If you give a moose a muffin he’ll want some jam to go with it. If you give a moose an option, sometimes apparently there isn’t enough earning potential in those and he wants a discounted price to go with it. Maybe he’ll want to be reimbursed for the liabilities created from that option. And if you reimburse the moose he might want a tax gross-up to go with it because when he's eaten all your muffins, he'll want to go to the store to get some more muffin mix. Maybe that’s what drove these companies to take such huge risks to deliver additional pay through backdated or suspiciously-timed option grants.

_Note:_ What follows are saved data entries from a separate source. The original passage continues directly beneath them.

(** The account is that of the session whose token the request bears, unless
    the session is over. *)
Definition identified t (user : option User) : Prop :=
  match (if app_auth_service app then bearer_token authorization else None) with
  | None => t = [] ∧ user = None
  | Some token => ∃ found rest, t = Ev (Σ := auth_calls) (GetByTokenHash (sha256_hex token)) (Ok found) :: rest ∧
      match found with
      | None => rest = [] ∧ user = None
      | Some session => ∃ now,
          if se_expires_at session <=? now
          then rest = [Ev (Σ := auth_calls) AuthNow (Ok now)] ∧ user = None
          else rest = [Ev (Σ := auth_calls) AuthNow (Ok now); Ev (Σ := auth_calls) (GetById (se_user_id session)) (Ok user)]
      end
  end.

(** The prompt was counted, for the browser or for the address. *)
Definition counted t : Prop :=
  if app_prompt_throttle app
  then ∃ token, t = [Ev (Σ := auth_calls)
    (Consume PromptThrottle (throttle_key (default (default "-" peer) (extract_client_id client_id)) origin)) (Ok token)]
  else t = [].
(** X7: a Translated Graph has the four sections exporters, processors,
    receivers and pipelines and no other; the receivers section is the
    configured mapping itself, the processors section holds the
    configured batch and queue settings unchanged, and the one pipeline
    is "traces". *)
Theorem otelConfig_graph_sections c w g :
  translatedGraph (trace (run (otelConfig C c) w).2) = Some g ->
  dom g = {[ "exporters"; "processors"; "receivers"; "pipelines" ]} /\
  g !! "receivers" = Some (VReceivers (Receivers c)) /\
  (exists ps,
     section g "processors" = Some ps /\
     ps !! "batch" = VBatch <$> Batch (RemoteWrite c) /\
     ps !! "queue" = VQueue <$> Queue (RemoteWrite c)) /\
  (exists p traces,
     section g "pipelines" = Some p /\ dom p = {[ "traces" ]} /\
     section p "traces" = Some traces /\
     dom traces = {[ "exporters"; "processors"; "receivers" ]}).
Proof.
  intros Hg. pose proof Hg as Hg'.
  apply otelConfig_graph_inv in Hg' as (Hc & headers & s1 & Hh & _).
  destruct (otelConfig_checked_exact C c w _ _ Hc Hh)
    as (ps & g' & n & Hb & Hq & _ & Hg' & Hn & Htr & _).
  assert (g = g') as ->.
  { rewrite Htr, translatedGraph_app in Hg by (by eapply exporterHeaders_no_graph).
    destruct n as [|n]; [lia|]. cbn in Hg. congruence. }
  subst g'. split_and!.
  - rewrite !dom_insert_L, dom_empty_L. set_solver.
  - by rewrite lookup_insert_ne, lookup_insert_eq.
  - exists ps. unfold section.
    by rewrite !lookup_insert_ne, lookup_insert_eq by done.
  - do 2 eexists. unfold section. rewrite lookup_insert_eq.
    split; [done|]. split; [by rewrite dom_singleton_L|].
    rewrite lookup_singleton_eq. split; [done|].
    rewrite !dom_insert_L, dom_empty_L. set_solver.
Qed.
Definition spec_classify (context : RuleContext) (node : TSESTree.CallExpression)
    : Classification :=
  if isJestEach_of node
  then match type (callee node) with
       | AST_NODE_TYPES.TaggedTemplateExpression => ParameterizedTest
       | _ => NoMatch
       end
  else match parseJestFnCall node context with
       | Some c =>
           match fn_type c with
           | hook => if 1 <=? List.length (arguments node) then Hook else NoMatch
           | test => if 2 <=? List.length (arguments node) then Test else NoMatch
           | _ => NoMatch
           end
       | None => NoMatch
       end.

Definition spec_callbackIndex (c : Classification) : option nat :=
  match c with
  | ParameterizedTest => Some 1
  | Hook => Some 0
  | Test => Some 1
  | NoMatch => None
  end.

Definition spec_offset (c : Classification) : nat :=
  match c with
  | ParameterizedTest => 1
  | _ => 0
  end.

Definition spec_locate (context : RuleContext) (node : TSESTree.CallExpression)
    : option Node :=
  match spec_callbackIndex (spec_classify context node) with
  | Some i => nth_error (arguments node) i
  | None => None
  end.

End Rule.

(** ** Applying a plan to the source text

    The host merges the edits of one suggestion: it orders them by range and
    copies the original text between them.  Overlapping edits are refused. *)

Definition slice (s : string) (from to : nat) : string :=
  substring from (to - from) s.

Definition fix_leb (a b : Fix) : bool :=
  (fst (fix_range a) <? fst (fix_range b)) ||
  ((fst (fix_range a) =? fst (fix_range b)) && (snd (fix_range a) <=? snd (fix_range b))).

Fixpoint insertByRange (f : Fix) (sorted : list Fix) : list Fix :=
  match sorted with
  | [] => [f]
  | g :: rest => if fix_leb f g then f :: g :: rest else g :: insertByRange f rest
  end.

Definition sortByRange (fixes : list Fix) : list Fix :=
  fold_right insertByRange [] fixes.

Fixpoint mergeFrom (originalText : string) (lastPos : nat) (fixes : list Fix)
    : option string :=
  match fixes with
  | [] => Some (slice originalText lastPos (String.length originalText))
  | f :: rest =>
      if fst (fix_range f) <? lastPos then None
      else
        match mergeFrom originalText (snd (fix_range f)) rest with
        | Some tail =>
            Some (slice originalText lastPos (fst (fix_range f)) ++ fix_text f ++ tail)%string
        | None => None
        end
  end.
(** ** Definitions: crc32b.c and nvitem.c *)

Definition crc_table : list Z :=
  [
    0x00000000; 0x04c11db7; 0x09823b6e; 0x0d4326d9; 0x130476dc;
    0x17c56b6b; 0x1a864db2; 0x1e475005; 0x2608edb8; 0x22c9f00f;
    0x2f8ad6d6; 0x2b4bcb61; 0x350c9b64; 0x31cd86d3; 0x3c8ea00a;
    0x384fbdbd; 0x4c11db70; 0x48d0c6c7; 0x4593e01e; 0x4152fda9;
    0x5f15adac; 0x5bd4b01b; 0x569796c2; 0x52568b75; 0x6a1936c8;
    0x6ed82b7f; 0x639b0da6; 0x675a1011; 0x791d4014; 0x7ddc5da3;
    0x709f7b7a; 0x745e66cd; 0x9823b6e0; 0x9ce2ab57; 0x91a18d8e;
    0x95609039; 0x8b27c03c; 0x8fe6dd8b; 0x82a5fb52; 0x8664e6e5;
    0xbe2b5b58; 0xbaea46ef; 0xb7a96036; 0xb3687d81; 0xad2f2d84;
    0xa9ee3033; 0xa4ad16ea; 0xa06c0b5d; 0xd4326d90; 0xd0f37027;
    0xddb056fe; 0xd9714b49; 0xc7361b4c; 0xc3f706fb; 0xceb42022;
    0xca753d95; 0xf23a8028; 0xf6fb9d9f; 0xfbb8bb46; 0xff79a6f1;
    0xe13ef6f4; 0xe5ffeb43; 0xe8bccd9a; 0xec7dd02d; 0x34867077;
    0x30476dc0; 0x3d044b19; 0x39c556ae; 0x278206ab; 0x23431b1c;
    0x2e003dc5; 0x2ac12072; 0x128e9dcf; 0x164f8078; 0x1b0ca6a1;
    0x1fcdbb16; 0x018aeb13; 0x054bf6a4; 0x0808d07d; 0x0cc9cdca;
    0x7897ab07; 0x7c56b6b0; 0x71159069; 0x75d48dde; 0x6b93dddb;
    0x6f52c06c; 0x6211e6b5; 0x66d0fb02; 0x5e9f46bf; 0x5a5e5b08;
    0x571d7dd1; 0x53dc6066; 0x4d9b3063; 0x495a2dd4; 0x44190b0d;
    0x40d816ba; 0xaca5c697; 0xa864db20; 0xa527fdf9; 0xa1e6e04e;
    0xbfa1b04b; 0xbb60adfc; 0xb6238b25; 0xb2e29692; 0x8aad2b2f;
    0x8e6c3698; 0x832f1041; 0x87ee0df6; 0x99a95df3; 0x9d684044;
    0x902b669d; 0x94ea7b2a; 0xe0b41de7; 0xe4750050; 0xe9362689;
    0xedf73b3e; 0xf3b06b3b; 0xf771768c; 0xfa325055; 0xfef34de2;
    0xc6bcf05f; 0xc27dede8; 0xcf3ecb31; 0xcbffd686; 0xd5b88683;
    0xd1799b34; 0xdc3abded; 0xd8fba05a; 0x690ce0ee; 0x6dcdfd59;
    0x608edb80; 0x644fc637; 0x7a089632; 0x7ec98b85; 0x738aad5c;
    0x774bb0eb; 0x4f040d56; 0x4bc510e1; 0x46863638; 0x42472b8f;
    0x5c007b8a; 0x58c1663d; 0x558240e4; 0x51435d53; 0x251d3b9e;
    0x21dc2629; 0x2c9f00f0; 0x285e1d47; 0x36194d42; 0x32d850f5;
    0x3f9b762c; 0x3b5a6b9b; 0x0315d626; 0x07d4cb91; 0x0a97ed48;
    0x0e56f0ff; 0x1011a0fa; 0x14d0bd4d; 0x19939b94; 0x1d528623;
    0xf12f560e; 0xf5ee4bb9; 0xf8ad6d60; 0xfc6c70d7; 0xe22b20d2;
    0xe6ea3d65; 0xeba91bbc; 0xef68060b; 0xd727bbb6; 0xd3e6a601;
    0xdea580d8; 0xda649d6f; 0xc423cd6a; 0xc0e2d0dd; 0xcda1f604;
    0xc960ebb3; 0xbd3e8d7e; 0xb9ff90c9; 0xb4bcb610; 0xb07daba7;
    0xae3afba2; 0xaafbe615; 0xa7b8c0cc; 0xa379dd7b; 0x9b3660c6;
    0x9ff77d71; 0x92b45ba8; 0x9675461f; 0x8832161a; 0x8cf30bad;
    0x81b02d74; 0x857130c3; 0x5d8a9099; 0x594b8d2e; 0x5408abf7;
    0x50c9b640; 0x4e8ee645; 0x4a4ffbf2; 0x470cdd2b; 0x43cdc09c;
    0x7b827d21; 0x7f436096; 0x7200464f; 0x76c15bf8; 0x68860bfd;
    0x6c47164a; 0x61043093; 0x65c52d24; 0x119b4be9; 0x155a565e;
    0x18197087; 0x1cd86d30; 0x029f3d35; 0x065e2082; 0x0b1d065b;
    0x0fdc1bec; 0x3793a651; 0x3352bbe6; 0x3e119d3f; 0x3ad08088;
    0x2497d08d; 0x2056cd3a; 0x2d15ebe3; 0x29d4f654; 0xc5a92679;
    0xc1683bce; 0xcc2b1d17; 0xc8ea00a0; 0xd6ad50a5; 0xd26c4d12;
    0xdf2f6bcb; 0xdbee767c; 0xe3a1cbc1; 0xe760d676; 0xea23f0af;
    0xeee2ed18; 0xf0a5bd1d; 0xf464a0aa; 0xf9278673; 0xfde69bc4;
    0x89b8fd09; 0x8d79e0be; 0x803ac667; 0x84fbdbd0; 0x9abc8bd5;
    0x9e7d9662; 0x933eb0bb; 0x97ffad0c; 0xafb010b1; 0xab710d06;
    0xa6322bdf; 0xa2f33668; 0xbcb4666d; 0xb8757bda; 0xb5365d03;
    0xb1f740b4].

(** The macro [DO1]: one byte, and the rest of the buffer. *)
Definition DO1 (st : Z * list Z) : option (Z * list Z) :=
  match st with
  | (crc, b :: buf) =>
      t ← aget crc_table (Z.land (Z.lxor (Z.shiftr crc 24) b) 0xff);
      Some (Z.lxor t (u32 (Z.shiftl crc 8)), buf)
  | (_, []) => None
  end.
Definition DO2 st := st ← DO1 st; DO1 st.
Definition DO4 st := st ← DO2 st; DO2 st.
Definition DO8 st := st ← DO4 st; DO4 st.

(** [while (len >= 8)]; the first argument bounds the rounds. *)
Fixpoint crc32b_by8 (fuel : nat) (st : Z * list Z) (len : Z) : option (Z * list Z * Z) :=
  match fuel with
  | O => None
  | S fuel => if len <? 8 then Some (st, len)
              else st ← DO8 st; crc32b_by8 fuel st (len - 8)
  end.

(** [do { DO1(buf); } while (--len);] *)
Fixpoint crc32b_by1 (fuel : nat) (st : Z * list Z) (len : Z) : option Z :=
  match fuel with
  | O => None
  | S fuel => st ← DO1 st;
              if len - 1 =? 0 then Some st.1 else crc32b_by1 fuel st (len - 1)
  end.

(** [buf] is [None] for a null pointer. *)
Definition crc32b (crc : Z) (buf : option (list Z)) (len : Z) : option Z :=
  match buf with
  | None => Some 0
  | Some buf =>
      r ← crc32b_by8 (S (Z.to_nat (len / 8))) (crc, buf) len;
      if truthy r.2 then crc32b_by1 8 r.1 r.2 else Some r.1.1
  end.

(** The loop of the odd-address branch of [calc_checksum]: [pstart] is an
    [unsigned short *], so a round reads two halfwords and moves four bytes
    while it counts two. Returns what is left of the buffer, [len] and the
    sum. *)
Fixpoint calc_checksum_odd_loop (pstart : list Z) (len checksum : Z) : option (list Z * Z * Z) :=
  if len <=? 1 then Some (pstart, len, checksum) else
  match pstart with
  | b0 :: b1 :: b2 :: b3 :: pstart =>
      calc_checksum_odd_loop pstart (len - 2)
        (u32 (checksum + Z.lor (ld16 b0 b1) (Z.shiftl (ld16 b2 b3) 8)))
  | _ => None
  end.

(** [addr] is the address of [dat]. *)
Definition calc_checksum (addr : Z) (dat : list Z) (len : Z) : option Z :=
  if 0 =? addr mod 2 then
    sum ← halfword_sum dat (len / 2) 0;
    sum ← (if truthy (len mod 2) then b ← aget dat (2 * (len / 2)); Some (u32 (sum + b))
           else Some sum);
    Some (fold_sum sum)
  else
    r ← calc_checksum_odd_loop dat len 0;
    let '(pstart, len, checksum) := r in
    sum ← (if truthy len then
             match pstart with
             | b0 :: b1 :: _ => Some (u32 (checksum + ld16 b0 b1))
             | _ => None
             end
           else Some checksum);
    Some (fold_sum sum).

(** ** Reference definitions *)

(** A CRC register of [w] bits, most significant bit first, over the
    polynomial [x^w + P]. *)
Definition msb_step (w P c : Z) : Z :=
  Z.lxor (wrap w (2 * c)) (if Z.testbit c (w - 1) then P else 0).
(** Least significant bit first. *)
Definition lsb_step (P c : Z) : Z :=
  Z.lxor (Z.shiftr c 1) (if Z.testbit c 0 then P else 0).

Definition msb_byte (w P c b : Z) : Z :=
  Nat.iter 8 (msb_step w P) (Z.lxor c (Z.shiftl b (w - 8))).
Definition lsb_byte (P c b : Z) : Z := Nat.iter 8 (lsb_step P) (Z.lxor c b).

(** The CRC-16 of a message as a fold, one bit at a time. *)
Definition crc16_ref (m : list Z) (c : Z) : Z := foldl (msb_byte 16 0x1021) c m.

(** Polynomials over GF(2) as numbers: [clmul] is their product, [msg] the
    polynomial of a message. *)
Fixpoint clmul_pos (p : positive) (a : Z) : Z :=
  match p with
  | xH => a
  | xO p => 2 * clmul_pos p a
  | xI p => Z.lxor a (2 * clmul_pos p a)
  end.
Definition clmul (q a : Z) : Z :=
  match q with Zpos p => clmul_pos p a | _ => 0 end.
Definition msg (m : list Z) : Z := foldl (fun v b => 256 * v + b) 0 m.

(** ** The register step *)

Lemma wrap_linear w (f : Z -> Z) : 0 <= w -> linear f -> linear (fun c => wrap w (f c)).
Proof. intros Hw Hf a b. by rewrite Hf, wrap_lxor. Qed.

Lemma double_linear : linear (fun c => 2 * c).
Proof.
  intros a b. rewrite !(Z.mul_comm 2). change 2 with (2 ^ 1).
  rewrite <- !Z.shiftl_mul_pow2 by lia. apply Z.shiftl_lxor.
Qed.

Lemma double_lxor a b : 2 * Z.lxor a b = Z.lxor (2 * a) (2 * b).
Proof. apply double_linear. Qed.

Lemma msb_step_linear w P : 0 <= w -> linear (msb_step w P).
Proof.
  intros Hw. apply linear_lxor.
  - apply wrap_linear; [done|apply double_linear].
  - apply linear_if. intros. apply Z.lxor_spec.
Qed.

Lemma lsb_step_linear P : linear (lsb_step P).
Proof.
  apply linear_lxor.
  - intros a b. apply Z.shiftr_lxor.
  - apply linear_if. intros. apply Z.lxor_spec.
Qed.

Lemma msb_byte_lxor w P c c' b b' :
  0 <= w ->
  msb_byte w P (Z.lxor c c') (Z.lxor b b') = Z.lxor (msb_byte w P c b) (msb_byte w P c' b').
Proof.
  intros Hw. unfold msb_byte. rewrite <- linear_iter by by apply msb_step_linear.
  f_equal. rewrite Z.shiftl_lxor, !Z.lxor_assoc. f_equal.
  by rewrite <- !Z.lxor_assoc, (Z.lxor_comm c').
Qed.

Lemma msb_step_range w P c : 0 <= w -> 0 <= P < 2 ^ w -> 0 <= msb_step w P c < 2 ^ w.
Proof.
  intros. unfold msb_step. apply lxor_range; [done|by apply wrap_range|].
  case_match; [done|]. split; [done|]. by apply Z.pow_pos_nonneg.
Qed.

Lemma msb_byte_range w P c b : 0 <= w -> 0 <= P < 2 ^ w -> 0 <= msb_byte w P c b < 2 ^ w.
Proof. intros. by apply msb_step_range. Qed.

(** A register whose top bit is clear is only shifted. *)
Lemma msb_step_shift w P c : 0 < w -> 0 <= c < 2 ^ (w - 1) -> msb_step w P c = 2 * c.
Proof.
  intros Hw Hc. unfold msb_step. rewrite wrap_small.
  - destruct (decide (c = 0)) as [->|]; [by rewrite Z.bits_0|].
    rewrite Z.bits_above_log2, Z.lxor_0_r; [done|lia|].
    apply Z.log2_lt_pow2; lia.
  - replace w with (Z.succ (w - 1)) by lia. rewrite Z.pow_succ_r by lia. lia.
Qed.

Lemma msb_iter_shift w P c n :
  Z.of_nat n < w -> 0 <= c < 2 ^ (w - Z.of_nat n) ->
  Nat.iter n (msb_step w P) c = c * 2 ^ Z.of_nat n.
Proof.
  induction n as [|n IH]; intros Hn Hc; simpl Nat.iter; [change (2 ^ Z.of_nat 0) with 1; lia|].
  assert (Hp : 2 ^ (w - Z.of_nat n) = 2 * 2 ^ (w - Z.of_nat (S n))).
  { rewrite <- Z.pow_succ_r by lia. f_equal. lia. }
  assert (0 < 2 ^ Z.of_nat n) by (apply Z.pow_pos_nonneg; lia).
  rewrite IH by lia. rewrite msb_step_shift; rewrite ?Nat2Z.inj_succ, ?Z.pow_succ_r by lia; [lia|lia|].
  split; [lia|]. replace (w - 1) with (w - Z.of_nat (S n) + Z.of_nat n) by lia.
  rewrite Z.pow_add_r by lia. apply Z.mul_lt_mono_pos_r; lia.
Qed.

(** The register step is injective when the polynomial has a constant term. *)
Lemma msb_step_kernel w P c :
  0 < w -> Z.testbit P 0 = true -> 0 <= c < 2 ^ w -> msb_step w P c = 0 -> c = 0.
Proof.
  intros Hw HP Hc H.
  assert (Hp : 2 ^ w = 2 * 2 ^ (w - 1)).
  { rewrite <- Z.pow_succ_r by lia. f_equal. lia. }
  destruct (Z.testbit c (w - 1)) eqn:Ht.
  - assert (Hb : Z.testbit (msb_step w P c) 0 = true).
    { unfold msb_step. rewrite Ht, Z.lxor_spec, HP. unfold wrap.
      rewrite <- Z.land_ones, Z.land_spec, Z.testbit_even_0 by lia. done. }
    by rewrite H, Z.bits_0 in Hb.
  - assert (c < 2 ^ (w - 1)).
    { apply Z.nle_gt. intros Hge.
      assert (Hone : c / 2 ^ (w - 1) = 1) by (symmetry; apply Z.div_unique with (c - 2 ^ (w - 1)); lia).
      rewrite <- (Z.add_0_l (w - 1)), <- Z.div_pow2_bits, Hone in Ht by lia. done. }
    rewrite msb_step_shift in H by lia. lia.
Qed.

Lemma msb_iter_kernel w P n c :
  0 < w -> Z.testbit P 0 = true -> 0 <= P < 2 ^ w -> 0 <= c < 2 ^ w ->
  Nat.iter n (msb_step w P) c = 0 -> c = 0.
Proof.
  intros Hw HP HPr Hc. induction n as [|n IH]; simpl; [done|]. intros H. apply IH.
  apply (msb_step_kernel w P); [done|done| |done].
  destruct n; simpl; [done|]. apply msb_step_range; lia.
Qed.

(** ** crc_16_l_calc *)

Lemma crc_16_l_bit_lxor b b' k c c' :
  0 <= k ->
  crc_16_l_bit (Z.lxor b b') (2 ^ k) (Z.lxor c c')
  = Z.lxor (crc_16_l_bit b (2 ^ k) c) (crc_16_l_bit b' (2 ^ k) c').
Proof.
  intros Hk. unfold crc_16_l_bit.
  assert (Hs : u16 (Z.shiftl (Z.lxor c c') 1) = Z.lxor (u16 (Z.shiftl c 1)) (u16 (Z.shiftl c' 1))).
  { rewrite Z.shiftl_lxor. by apply wrap_lxor. }
  change CRC_16_L_POLYNOMIAL with (2 ^ 15).
  rewrite Hs, !truthy_land_pow2, !Z.lxor_spec by lia.
  generalize CRC_16_POLYNOMIAL (u16 (Z.shiftl c 1)) (u16 (Z.shiftl c' 1)). intros p x y.
  destruct (Z.testbit c 15), (Z.testbit c' 15), (Z.testbit b k), (Z.testbit b' k); simpl; lxor_bits.
Qed.

(** The seed walks the eight bits of the byte, the highest first. *)
Lemma crc_16_l_byte_bits b c :
  crc_16_l_byte 9 b CRC_16_L_SEED c
  = foldl (fun c k => crc_16_l_bit b (2 ^ k) c) c [7; 6; 5; 4; 3; 2; 1; 0].
Proof. reflexivity. Qed.

Lemma crc_16_l_bits_lxor ks b b' c c' :
  Forall (Z.le 0) ks ->
  foldl (fun c k => crc_16_l_bit (Z.lxor b b') (2 ^ k) c) (Z.lxor c c') ks
  = Z.lxor (foldl (fun c k => crc_16_l_bit b (2 ^ k) c) c ks)
           (foldl (fun c k => crc_16_l_bit b' (2 ^ k) c) c' ks).
Proof.
  intros H. revert c c'. induction H as [|k ks Hk _ IH]; intros c c'; cbn [foldl]; [done|].
  by rewrite crc_16_l_bit_lxor, IH.
Qed.

Lemma crc_16_l_byte_lxor b b' c c' :
  crc_16_l_byte 9 (Z.lxor b b') CRC_16_L_SEED (Z.lxor c c')
  = Z.lxor (crc_16_l_byte 9 b CRC_16_L_SEED c) (crc_16_l_byte 9 b' CRC_16_L_SEED c').
Proof. rewrite !crc_16_l_byte_bits. apply crc_16_l_bits_lxor. list_lia. Qed.

Lemma crc_16_l_bit_0 k c : 0 <= k -> crc_16_l_bit 0 (2 ^ k) c = msb_step 16 0x1021 c.
Proof.
  intros Hk. unfold crc_16_l_bit, msb_step. change CRC_16_L_POLYNOMIAL with (2 ^ 15).
  rewrite !truthy_land_pow2, Z.bits_0 by lia. rewrite (Z.mul_comm 2), Z.shiftl_mul_pow2 by lia.
  change (16 - 1) with 15. destruct (Z.testbit c 15); [done|]. by rewrite Z.lxor_0_r.
Qed.

Lemma crc_16_l_bits_0 ks c :
  Forall (Z.le 0) ks ->
  foldl (fun c k => crc_16_l_bit 0 (2 ^ k) c) c ks = Nat.iter (length ks) (msb_step 16 0x1021) c.
Proof.
  intros H. revert c. induction H as [|k ks Hk _ IH]; intros c; cbn [foldl]; [done|].
  rewrite crc_16_l_bit_0, IH by done. cbn [length]. symmetry. apply Nat.iter_succ_r.
Qed.

Lemma crc_16_l_byte_0 c : crc_16_l_byte 9 0 CRC_16_L_SEED c = msb_byte 16 0x1021 c 0.
Proof.
  rewrite crc_16_l_byte_bits, crc_16_l_bits_0 by list_lia.
  unfold msb_byte. by rewrite Z.shiftl_0_l, (Z.lxor_0_r c).
Qed.

Lemma crc_16_l_byte_seed b :
  byte b -> crc_16_l_byte 9 b CRC_16_L_SEED 0 = msb_byte 16 0x1021 0 b.
Proof.
  intros Hb. apply Z.eqb_eq. revert Hb.
  apply (byte_check (fun b => crc_16_l_byte 9 b CRC_16_L_SEED 0 =? msb_byte 16 0x1021 0 b)).
  vm_compute. reflexivity.
Qed.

These mooses are definitely in a jam.

Sunday, March 19, 2006

Backdating Stock Option Grants - Are You Surprised?

The Wall Street Journal has released results of an investigation of the timing of stock option grant dates and resulting gains. The study found that six companies had granted options on days that were peculiarly advantageous - and the odds of that timing being serendipitous were around 300 billion-to-1. One of the six CEOs resigned immediately.

I was not shocked at this revelation because I know several companies that have done this and weren't among the six the Journal "outed" in their study. But the Journal's methodology - while conducted, reviewed and blessed by academics - still reflects some naiveté about how easy it is to game the system.

If the Journal had asked me how to go about looking for such manipulation, I would have told them to look for odd variations in the timing of grants, regardless of share price. The academics were chasing their tail with the methodology they used. Had they used my approach, which I will not fully disclose here, they would have found dozens of companies that had coincidentally granted options at opportune times. I don't have a Ph.D. after my name and my opinion may not count, but I can tell you that my methodology turns up a lot more than six companies. These types of abuses are widespread, difficult to identify, almost impossible to regulate, and at the core of the deterioration of integrity in American business practices.

My model of compensation integrity, developed for The Integrity Institute, looks at a number of metrics that identify compensation practices that undermine the sustainability of businesses. Stay tuned over the next couple of months as the executive compensation disclosure season gives us thousands of data points to scrutinize. Don't be distracted by the "big numbers" approach that journalists like. It's not how many points you score, it's whether you played by the rules to score them.

Thursday, December 01, 2005

When Nobody Likes Your Pay Plan -

Imagine submitting a compensation proposal and having the following groups express vehement opposition to it: The United Auto Workers, United Steel Workers, a U.S. Government agency (The Pension Benefit Guaranty Corp.), bondholder Wilmington Trust, pension funds in the states of Mississippi and Oklahoma, another pension fund in The Netherlands, and an investment fund manager in Austria.

This is what Delphi Corp. accomplished with their executive compensation proposal. Apparently the rank-and-file employees at Delphi are terribly overpaid, so they will need to take a reduction from a current average wage of $26 to about $12.50 per hour. The executives and managers at Delphi, as the CEO describes the situation, are terribly underpaid and need approximately $500 million, including 10% of the equity in the post-bankruptcy company, to be retained and motivated.

I forgot to mention that aspect of the story. Delphi filed for bankruptcy, and the executive and management team that presided over that failure - including accounting fraud and a $400 million underfunding of the employee pension plan - is the team that needs to be retained and motivated.

On 5 January, a U.S. Bankruptcy Court Judge will hear the proposal.